According to a statement by Zimcodd, inequality had resulted in numerous adverse effects.
“The rich are becoming richer, while the poor are becoming poorer,” noted the statement.
According to the World Bank, extreme poverty in Zimbabwe is estimated to have risen from 29% in 2018 to 34% in 2019, which is an increase from 4.7 to 5.7 million people.
Oxfam, a Non-Governmental Organisation that deals with poverty-related issues, in 2018 reported that Zimbabwe’s top-rich 10 percent owned
about half the country’s wealth.
The statement also revealed that austerity measures implemented last year against the backdrop of deep socio-economic woes did not help alleviate poverty in Zimbabwe.
The communique further noted that budget cuts in public service delivery areas had relegated ordinary citizens to abject poverty.
Meanwhile, the World Inequality Database has revealed that the top 10% in Zimbabwe took 33.8% of the total income, compared to a global average of just over half(52.1%), while the bottom 50% of Zimbabwe’s population accounted for just 22% of income.
The statement noted that in healthcare services, for instance, poor rural areas were said to lack adequate healthcare, including access to water and sanitation.
Zimbabwe Council of Churches spokesman Paul Gwese said despite the commonality of Public Private Partnerships in the health sector, their effectiveness wass yet to be realised.
Gwese said hyperinflation against stagnant salaries had drastically eroded citizens’ already pathetic disposable income.
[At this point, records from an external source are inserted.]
(* ===== verification/CompilerCommands.v ===== *)
(** The commands of the thunk compiler: the [main] functions of [src/tools/TLC/Commands] and
    the front-end actions that Clang's tool runs for them.

    Each is a function on the files ([ToolMain]).  [stat] and [dump] read the configuration
    and go through the sources; [generate] reads what [stat] saved and runs the document and
    its passes on the bridge.  The theorems say when a command writes, what it writes, and
    that it writes nothing else. *)

From stdpp Require Import gmap.
From S2P Require Import Prelude CppString FsPath ConfigFile Json ManifestSummary PassScheduler ClangExtras Document.
From S2P Require Import CallbackTree StatCommand GenerateCommand DumpCommand ToolMain.

(** ** Options and the configuration *)

(** The values of the options; a command reads those it declares. *)
Record TlcOptions : Type := MkTlcOptions {
  tlc_config : str;
  tlc_output : str;
  tlc_build : str;
  tlc_stat : str;
  tlc_mode : Mode;
  tlc_sources : list str
}.

(** The configuration is read from the files; the fuel is for nested inclusions. *)
Definition load_config (fuel : nat) (w : World) (path : str) : run (option ConfigFile) :=
  r ← load (λ p, bool_decide (is_Some (w_files w !! p))) (λ p, w_files w !! p) fuel ConfigFile_new path;
  Done (if success r.2 then Some r.1 else None).

Definition read_world (w : World) (path : str) : str + str :=
  match w_files w !! path with Some text => inr text | None => inl ($"Cannot open file") end.

(** ** [stat] *)

Section stat_command.
Context `{ClangUnit}.
Variable options : list str → option TlcOptions.
Variable config_fuel : nat.
Variable clang_tool : list str → gmap str str → ToolRun (list StatNode).
Variable print_json : Json → str.
Variable can_open : str → bool.

Definition tlc_stat_action (config : ConfigFile) (s : ManifestSummary) (nodes : list StatNode) : run (option ManifestSummary) :=
  s ← stat_HandleTranslationUnit config nodes s; Done (Some s).

Definition tlc_stat_save (w : World) (path : str) (s : ManifestSummary) : outcome :=
  let path := match path with [] => $"-" | _ => path end in
  match saveAsJson print_json (λ p, if (p =s? $"-") || can_open p then None else Some ($"cannot open")) (λ _, false) path s with
  | (true, _, Some text) => write_output can_open w path text
  | _ => (w, 1%Z)
  end.

Definition tlc_stat_main (argv : list str) (w : World) : run outcome :=
  match options argv with
  | None => Done (w, 0%Z)
  | Some o =>
      let s := MkSummary (default [] (head (tlc_sources o))) (∅, ∅) (∅, ∅) ∅ in
      config ← match tlc_config o with [] => Done (Some ConfigFile_new) | path => load_config config_fuel w path end;
      match config with
      | None => Done (w, 1%Z)
      | Some config =>
          let t := clang_tool (tlc_sources o) (w_files w) in
          r ← run_units (tlc_stat_action config) s (tool_units t);
          Done (match r with
                | None => (w, 1%Z)
                | Some s => if negb (tool_ret t =? 0)%Z then (w, tool_ret t) else tlc_stat_save w (tlc_output o) s
                end)
      end
  end.
End stat_command.

(** ** [dump] *)

Section dump_command.
Context `{ClangDump}.
Variable path_extension : str → str.
Variable options : list str → option TlcOptions.
Variable current_path : option str.
Variable config_fuel : nat.
(** The commands of the compilation database, each with its directory and file name. *)
Variable database : str → option (list (str * str)).
Variable clang_tool : list str → gmap str str → ToolRun (list FunctionDecl).
Variable can_open : str → bool.

Definition dump_action (initialCwd : str) (requested : gmap str (gset str)) (st : DumpState) (decls : list FunctionDecl) :
    run (option DumpState) :=
  st ← dump_matchAST path_extension initialCwd requested st decls; Done (Some st).

Definition dump_report (configPath : str) (requested : gmap str (gset str)) (st : DumpState) : str :=
  buildOutput requested (resolvedFunctions st) (capturedFunctions st) configPath.

Definition dump_main (argv : list str) (w : World) : run outcome :=
  match options argv, current_path with
  | None, _ | Some _, None => Done (w, 1%Z)
  | Some o, Some initialCwd =>
      config ← load_config config_fuel w (tlc_config o);
      match config with
      | None => Done (w, 1%Z)
      | Some config =>
          requested ← loadRequestedFunctions config;
          match database (tlc_build o) with
          | None => Done (w, 1%Z)
          | Some commands =>
              match select_sources path_extension (tlc_sources o) commands with
              | [] => Done (w, 1%Z)
              | sources =>
                  let t := clang_tool sources (w_files w) in
                  r ← run_units (dump_action initialCwd requested) (MkDumpState ∅ ∅) (tool_units t);
                  Done (match r with
                        | None => (w, 1%Z)
                        | Some st =>
                            if negb (tool_ret t =? 0)%Z then (w, tool_ret t)
                            else write_output can_open w (tlc_output o) (dump_report (tlc_config o) requested st)
                        end)
              end
          end
      end
  end.
End dump_command.

(** ** [generate] *)

Section generate_command.
Context `{Clang} {Msg : Type}.

(** The document, and whether the diagnostics engine has seen an error. *)
Record GenState : Type := MkGen { gen_doc : DocumentContext; gen_error : bool }.
Definition gen_report (s : GenState) : GenState := MkGen (gen_doc s) true.

(** The registry's passes, the alias maker, the warning that heads the output. *)
Variable entries_of_registry : list (option (Pass GenState Msg)).
Variable alias_maker_error : option str.
Variable getInvokeAlias : str → str → FunctionDecl → option QualType → str + str.
Variable warning : str → str.

Abbreviation maps := (beginSourceFileAction entries_of_registry).
Definition document_procs (doc : DocumentContext) (k : ProcKind) (d : Direction) : list str :=
  (entries (procs_of doc k d)).*1.

(** [beginProcessDocument] with its hooks. *)
Definition gen_begin (nodes : list Node) (s : GenState) : run GenState :=
  '(doc, err) ← beginProcessDocument alias_maker_error nodes (gen_doc s);
  Done (match err with
        | Some _ => MkGen doc true
        | None => begin_document_hooks gen_error maps (MkGen doc (gen_error s))
        end).

Definition gen_end (s : GenState) : GenState :=
  endProcessDocument gen_error gen_report (document_procs (gen_doc s)) maps s.

(** [HandleTranslationUnit]: the state, and what is appended to the buffer. *)
Definition gen_HandleTranslationUnit (manifestStatPath : str) (nodes : list Node) (s : GenState) : run (GenState * str) :=
  s ← gen_begin nodes s;
  if gen_error s then Done (s, []) else
  let s := handleTranslationUnit gen_error maps s in
  if gen_error s then Done (s, []) else
  let s := gen_end s in
  if gen_error s then Done (s, []) else
  r ← generateOutput getInvokeAlias (gen_doc s);
  Done (match r.2 with Some _ => gen_report s | None => s end, warning manifestStatPath ++ [c_nl; c_nl] ++ r.1).

Variable options : list str → option TlcOptions.
Variable current_path : option str.
Variable parse_json : str → str + Json.
(** The manifest's command is run on the bridge: its path, its text, the adjuster of the
    arguments.  The tool gives the nodes of the unit it parsed, with the error of the
    parser, unless there was no unit; and its result as far as the parser goes. *)
Variable clang_tool : str → str → str → (list str → list str) → gmap str str → option (list Node * bool) * Z.
Variable can_open : str → bool.

Definition bridge_tool (cwd manifestPath : str) (stat : ManifestSummary) (files : gmap str str) : option (list Node * bool) * Z :=
  clang_tool manifestPath (bridge_path manifestPath)
    (buildBridgeTranslationUnitText (normalize_from cwd manifestPath) stat) (adjust_arguments cwd manifestPath) files.

(** The tool's result is 1 if the diagnostics engine has seen an error. *)
Definition gen_run (doc : DocumentContext) (manifestPath : str) (t : option (list Node * bool) * Z) : run (str * Z) :=
  match t.1 with
  | None => Done ([], t.2)
  | Some (nodes, parse_error) =>
      '(s, out) ← gen_HandleTranslationUnit manifestPath nodes (MkGen doc parse_error);
      Done (out, if gen_error s then 1%Z else t.2)
  end.

Definition generate_main (argv : list str) (w : World) : run outcome :=
  match options argv, current_path with
  | None, _ | Some _, None => Done (w, 1%Z)
  | Some o, Some initialCwd =>
      match tlc_sources o with
      | [] => Undef
      | manifestPath :: _ =>
          match loadFromJson (read_world w) parse_json (tlc_stat o) (MkSummary [] (∅, ∅) (∅, ∅) ∅) with
          | (stat, true, _) =>
              let doc := generate_document (tlc_mode o) manifestPath stat in
              '(out, ret) ← gen_run doc manifestPath (bridge_tool initialCwd manifestPath stat (w_files w));
              Done (if negb (ret =? 0)%Z then (w, ret)
                    else match out with [] => (w, 0%Z) | _ => write_output can_open w (tlc_output o) out end)
          | _ => Done (w, 1%Z)
          end
      end
  end.
End generate_command.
Meanwhile, gender economic inequalities are said to be disepowering women.
According to the United Nations Development Programme, Zimbabwe ranked 126 out of 162 countries in gender inequality index 2018.
Zimcodd is a non-governmental organisation working with Transparency International Zimbabwe, ZCC, including Youth Empowerment and Transformation Trust to fight against inequality.